> [Task objective]:
Reproduce exactly, from the data that follows, the line with "NetworkNotFound => str", the line with "let? found := hread (fun s => Storage.get_network", and every line that lies between them.

> [Stored items]:
►

Definition v4_assign_mode_to_json (mode : bytes) : V := object [(str "zt", boolean (bool_decide (mode = str "zt")))].
Definition v6_assign_mode_to_json (mode : bytes) : V :=
  object [(str "zt", boolean (bool_decide (mode = str "zt"))); (str "6plane", boolean (bool_decide (mode = str "6plane")));
          (str "rfc4193", boolean (bool_decide (mode = str "rfc4193")))].

(** ** Responses *)

Definition network_to_response (network : NetworkRecord) (pools : list IpPool) (routes : list ManagedRoute)
    : ControllerNetworkResponse V := {|
  cnr_id := RuleJson.format_network_id (n_id network);
  cnr_name := n_name network;
  cnr_private := n_private network;
  cnr_creation_time := n_creation_time network;
  cnr_revision := n_revision network;
  cnr_multicast_limit := n_multicast_limit network;
  cnr_mtu := n_mtu network;
  cnr_v4_assign_mode := v4_assign_mode_to_json (n_v4_assign_mode network);
  cnr_v6_assign_mode := v6_assign_mode_to_json (n_v6_assign_mode network);
  cnr_ip_assignment_pools := map ip_pool_to_response pools;
  cnr_enable_broadcast := n_enable_broadcast network;
  cnr_routes := map route_to_response routes;
  cnr_rules := map RuleJson.rule_to_response (n_rules network);
  cnr_capabilities := map RuleJson.capability_to_response (n_capabilities network);
  cnr_tags := map tag_definition_to_response (n_tags network);
|}.

Definition member_to_response (member : MemberRecord) : ControllerMemberResponse := {|
  cmr_id := RuleJson.format_node_id (m_node_id member);
  cmr_network_id := RuleJson.format_network_id (m_network_id member);
  cmr_authorized := m_authorized member;
  cmr_ip_assignments := m_ip_assignments member;
  cmr_creation_time := m_creation_time member;
  cmr_last_seen := m_last_seen member;
  cmr_name := m_name member;
  cmr_revision := m_revision member;
  cmr_active_bridge := m_active_bridge member;
  cmr_no_auto_assign_ips := m_no_auto_assign_ips member;
  cmr_last_authorized_time := m_last_authorized_time member;
  cmr_last_deauthorized_time := m_last_deauthorized_time member;
  cmr_version := (-1, -1, -1, -1);
  cmr_capabilities := m_capabilities member;
  cmr_tags := map tag_to_response (m_tags member);
|}.

(** ** Updates *)

Fixpoint capabilities_from_response (l : list (CapabilityResponse V)) : res unit (list Capability) :=
  match l with
  | [] => Ok []
  | c :: l => let* c := RuleJson.capability_from_response c in let* l := capabilities_from_response l in Ok (c :: l)
  end.

(** [v4.get("zt").and_then(|v| v.as_bool())]. *)
Definition v4_mode_of (v4 : V) : option bytes :=
  zt ← (v ← RuleJson.get v4 (str "zt"); as_bool v); Some (if zt : bool then str "zt" else str "none").

Definition apply_network_updates (network : NetworkRecord) (body : UpdateNetworkRequest V) : res unit NetworkRecord :=
  let* rules := match unr_rules body with
                | Some rules => RuleJson.rules_from_response rules
                | None => Ok (n_rules network)
                end in
  let* capabilities := match unr_capabilities body with
                       | Some caps => capabilities_from_response caps
                       | None => Ok (n_capabilities network)
                       end in
  Ok {| n_id := n_id network;
        n_name := default (n_name network) (unr_name body);
        n_private := default (n_private network) (unr_private body);
        n_creation_time := n_creation_time network;
        n_revision := n_revision network;
        n_multicast_limit := default (n_multicast_limit network) (unr_multicast_limit body);
        n_mtu := default (n_mtu network) (unr_mtu body);
        n_v4_assign_mode := default (n_v4_assign_mode network) (v4 ← unr_v4_assign_mode body; v4_mode_of v4);
        n_v6_assign_mode := n_v6_assign_mode network;
        n_rules := rules;
        n_capabilities := capabilities;
        n_tags := match unr_tags body with Some tags => map tag_definition_from_response tags | None => n_tags network end;
        n_enable_broadcast := default (n_enable_broadcast network) (unr_enable_broadcast body) |}.

(** [network.revision += 1]: an overflow panics. *)
Definition bump_network (network : NetworkRecord) : res unit NetworkRecord :=
  if U64_MAX <=? n_revision network then Panic else
  Ok {| n_id := n_id network; n_name := n_name network; n_private := n_private network;
        n_creation_time := n_creation_time network; n_revision := n_revision network + 1;
        n_multicast_limit := n_multicast_limit network; n_mtu := n_mtu network;
        n_v4_assign_mode := n_v4_assign_mode network; n_v6_assign_mode := n_v6_assign_mode network;
        n_rules := n_rules network; n_capabilities := n_capabilities network; n_tags := n_tags network;
        n_enable_broadcast := n_enable_broadcast network |}.

Definition apply_member_updates (now_ms : Z) (member : MemberRecord) (body : UpdateMemberRequest) : MemberRecord :=
  let changed b := match umr_authorized body with
                   | Some authorized => Bool.eqb authorized b && negb (Bool.eqb authorized (m_authorized member))
                   | None => false
                   end in
  {| m_network_id := m_network_id member;
     m_node_id := m_node_id member;
     m_authorized := default (m_authorized member) (umr_authorized body);
     m_ip_assignments := default (m_ip_assignments member) (umr_ip_assignments body);
     m_creation_time := m_creation_time member;
     m_last_seen := m_last_seen member;
     m_name := default (m_name member) (umr_name body);
     m_revision := m_revision member;
     m_last_authorized_time := if changed true then now_ms else m_last_authorized_time member;
     m_last_deauthorized_time := if changed false then now_ms else m_last_deauthorized_time member;
     m_active_bridge := default (m_active_bridge member) (umr_active_bridge body);
     m_no_auto_assign_ips := default (m_no_auto_assign_ips member) (umr_no_auto_assign_ips body);
     m_capabilities := default (m_capabilities member) (umr_capabilities body);
     m_tags := match umr_tags body with Some tags => map tag_from_response tags | None => m_tags member end |}.

(** [member.revision += 1]. *)
Definition bump_member (member : MemberRecord) : res unit MemberRecord :=
  if U64_MAX <=? m_revision member then Panic else
  Ok {| m_network_id := m_network_id member; m_node_id := m_node_id member; m_authorized := m_authorized member;
        m_ip_assignments := m_ip_assignments member; m_creation_time := m_creation_time member;
        m_last_seen := m_last_seen member; m_name := m_name member; m_revision := m_revision member + 1;
        m_last_authorized_time := m_last_authorized_time member; m_last_deauthorized_time := m_last_deauthorized_time member;
        m_active_bridge := m_active_bridge member; m_no_auto_assign_ips := m_no_auto_assign_ips member;
        m_capabilities := m_capabilities member; m_tags := m_tags member |}.

(** ** Handlers *)

(** A store transformer with an answer. *)
Definition Handler (A : Type) : Type := S -> S * res ApiError A.

Definition hret {A} (a : A) : Handler A := fun s => (s, Ok a).
Definition hbind {A B} (m : Handler A) (k : A -> Handler B) : Handler B := fun s =>
  let '(s', r) := m s in
  match r with
  | Ok a => k a s'
  | Err e => (s', Err e)
  | Panic => (s', Panic)
  | Hang => (s', Hang)
  end.
Definition hpure {A} (r : res ApiError A) : Handler A := fun s => (s, r).

(** [.map_err(|e| error_response(StatusCode::INTERNAL_SERVER_ERROR, &format!("{}", e)))?]. *)
Definition internal_error (e : Er) : ApiError := error_response INTERNAL_SERVER_ERROR (display_error e).
Definition hread {A} (r : S -> res Er A) : Handler A := fun s => (s, map_err internal_error (r s)).
Definition hwrite (w : S -> S * res Er unit) : Handler unit := fun s =>
  let '(s', r) := w s in (s', map_err internal_error r).
(** The conversions have no error, only panics. *)
Definition hconvert {A} (r : res unit A) : Handler A := hpure (map_err (fun _ => (INTERNAL_SERVER_ERROR, [])) r).

Notation "'let?' x ':=' m 'in' k" := (hbind m (fun x => k)) (at level 10, x name, m at level 100, k at level 200).
Notation "m ';?' k" := (hbind m (fun _ => k)) (at level 100, k at level 200, right associativity).

(** [state.controller.as_ref().ok_or_else(...)?]. *)
Definition enabled (controller : option Controller) : Handler Controller :=
  hpure (ok_or (error_response NOT_FOUND (str "controller not enabled")) controller).

Definition found_network (network_id : Z) : Handler NetworkRecord :=
  let? found := hread (fun s => get_network s network_id) in
  hpure (ok_or (error_response NOT_FOUND (str "network not found")) found).

Definition list_networks (controller : option Controller) : Handler (list bytes) :=
  enabled controller;?
  let? ids := hread Storage.list_networks in
  hret (map RuleJson.format_network_id ids).

(** The pools and the routes read, then the answer built. *)
Definition answer_network (network : NetworkRecord) (network_id : Z) : Handler (ControllerNetworkResponse V) :=
  let? pools := hread (fun s => get_ip_pools s network_id) in
  let? routes := hread (fun s => get_routes s network_id) in
  hret (network_to_response network pools routes).

Definition get_network (controller : option Controller) (nwid : bytes) : Handler (ControllerNetworkResponse V) :=
  enabled controller;?
  let? network_id := hpure (parse_network_id nwid) in
  let? network := found_network network_id in
  answer_network network network_id.

Definition replace_pools (network_id : Z) (body : UpdateNetworkRequest V) : Handler unit :=
  match unr_ip_assignment_pools body with
  | Some pools => hwrite (fun s => set_ip_pools s network_id (omap parse_ip_pool pools))
  | None => hret tt
  end.
Definition replace_routes (network_id : Z) (body : UpdateNetworkRequest V) : Handler unit :=
  match unr_routes body with
  | Some routes => hwrite (fun s => set_routes s network_id (map parse_managed_route routes))
  | None => hret tt
  end.

Definition has_fields (body : UpdateNetworkRequest V) : bool :=
  is_some (unr_name body) || is_some (unr_private body) || is_some (unr_multicast_limit body) || is_some (unr_mtu body) ||
  is_some (unr_enable_broadcast body) || is_some (unr_v4_assign_mode body) || is_some (unr_rules body) ||
  is_some (unr_capabilities body) || is_some (unr_tags body).

(** [format!("{}", e)] of a [ControllerError]. *)
Definition display_controller_error (e : ControllerError) : bytes :=
  match e with
  | NetworkNotFound => str "network not found"
  | MemberNotAuthorized => str "member not authorized"
  | NoAvailableIp => str "no available IP in pool"
  | StorageError error => str "storage error: " ++ error
  end.

(** A path of six underscores at its end; [random_bytes] is what [getrandom] answers: the text of
    an error, or four bytes. *)
Definition create_from_request (ctrl : Controller) (random_bytes : bytes + bytes) (now_ms : Z)
    (body : UpdateNetworkRequest V) : Handler (ControllerNetworkResponse V) :=
  let? random_bytes := hpure (match random_bytes with
                              | inr random_bytes => Ok random_bytes
                              | inl e => Err (error_response INTERNAL_SERVER_ERROR e)
                              end) in
  let random_24 := Z.land (from_be random_bytes) 0x00FFFFFF in
  let? network_id := (fun s =>
    let '(s', r) := Engine.create_network ctrl random_24 now_ms s in
    (s', map_err (fun e => error_response INTERNAL_SERVER_ERROR (display_controller_error e)) r)) in
  (if has_fields body then
     let? network := hread (fun s => Storage.get_network s network_id) in
     match network with
     | Some network =>
         let? network := hconvert (apply_network_updates network body) in
         hwrite (fun s => Storage.update_network s network)
     | None => hret tt
     end
   else hret tt);?
  replace_pools network_id body;?
  replace_routes network_id body;?
  let? found := hread (fun s => Storage.get_network s network_id) in
  let? network := hpure (ok_or (error_response INTERNAL_SERVER_ERROR (str "created network not found")) found) in
  answer_network network network_id.

Definition update_network (controller : option Controller) (random_bytes : bytes + bytes) (now_ms : Z) (nwid : bytes)
    (body : UpdateNetworkRequest V) : Handler (ControllerNetworkResponse V) :=
  let? ctrl := enabled controller in
  if ends_with (str "______") nwid then create_from_request ctrl random_bytes now_ms body else
  let? network_id := hpure (parse_network_id nwid) in
  let? network := found_network network_id in
  let? network := hconvert (apply_network_updates network body) in
  let? network := hconvert (bump_network network) in
  hwrite (fun s => Storage.update_network s network);?
  replace_pools network_id body;?
  replace_routes network_id body;?
  answer_network network network_id.

(** The network as it was before it is gone. *)
Definition delete_network (controller : option Controller) (nwid : bytes) : Handler (ControllerNetworkResponse V) :=
  enabled controller;?
  let? network_id := hpure (parse_network_id nwid) in
  let? network := found_network network_id in
  let? answer := answer_network network network_id in
  hwrite (fun s => Storage.delete_network s network_id);?
  hret answer.

Definition list_members (controller : option Controller) (nwid : bytes) : Handler (gmap bytes Z) :=
  enabled controller;?
  let? network_id := hpure (parse_network_id nwid) in
  let? member_ids := hread (fun s => Storage.list_members s network_id) in
  hret (list_to_map (map (fun id => (RuleJson.format_node_id id, 1)) member_ids)).

Definition get_member (controller : option Controller) (nwid node_id_hex : bytes) : Handler ControllerMemberResponse :=
  enabled controller;?
  let? network_id := hpure (parse_network_id nwid) in
  let? node_id := hpure (parse_node_id_bytes node_id_hex) in
  let? found := hread (fun s => Storage.get_member s network_id node_id) in
  let? member := hpure (ok_or (error_response NOT_FOUND (str "member not found")) found) in
  hret (member_to_response member).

◄

> [Task response]:
  | NetworkNotFound => str "network not found"
  | MemberNotAuthorized => str "member not authorized"
  | NoAvailableIp => str "no available IP in pool"
  | StorageError error => str "storage error: " ++ error
  end.

(** A path of six underscores at its end; [random_bytes] is what [getrandom] answers: the text of
    an error, or four bytes. *)
Definition create_from_request (ctrl : Controller) (random_bytes : bytes + bytes) (now_ms : Z)
    (body : UpdateNetworkRequest V) : Handler (ControllerNetworkResponse V) :=
  let? random_bytes := hpure (match random_bytes with
                              | inr random_bytes => Ok random_bytes
                              | inl e => Err (error_response INTERNAL_SERVER_ERROR e)
                              end) in
  let random_24 := Z.land (from_be random_bytes) 0x00FFFFFF in
  let? network_id := (fun s =>
    let '(s', r) := Engine.create_network ctrl random_24 now_ms s in
    (s', map_err (fun e => error_response INTERNAL_SERVER_ERROR (display_controller_error e)) r)) in
  (if has_fields body then
     let? network := hread (fun s => Storage.get_network s network_id) in
     match network with
     | Some network =>
         let? network := hconvert (apply_network_updates network body) in
         hwrite (fun s => Storage.update_network s network)
     | None => hret tt
     end
   else hret tt);?
  replace_pools network_id body;?
  replace_routes network_id body;?
  let? found := hread (fun s => Storage.get_network s network_id) in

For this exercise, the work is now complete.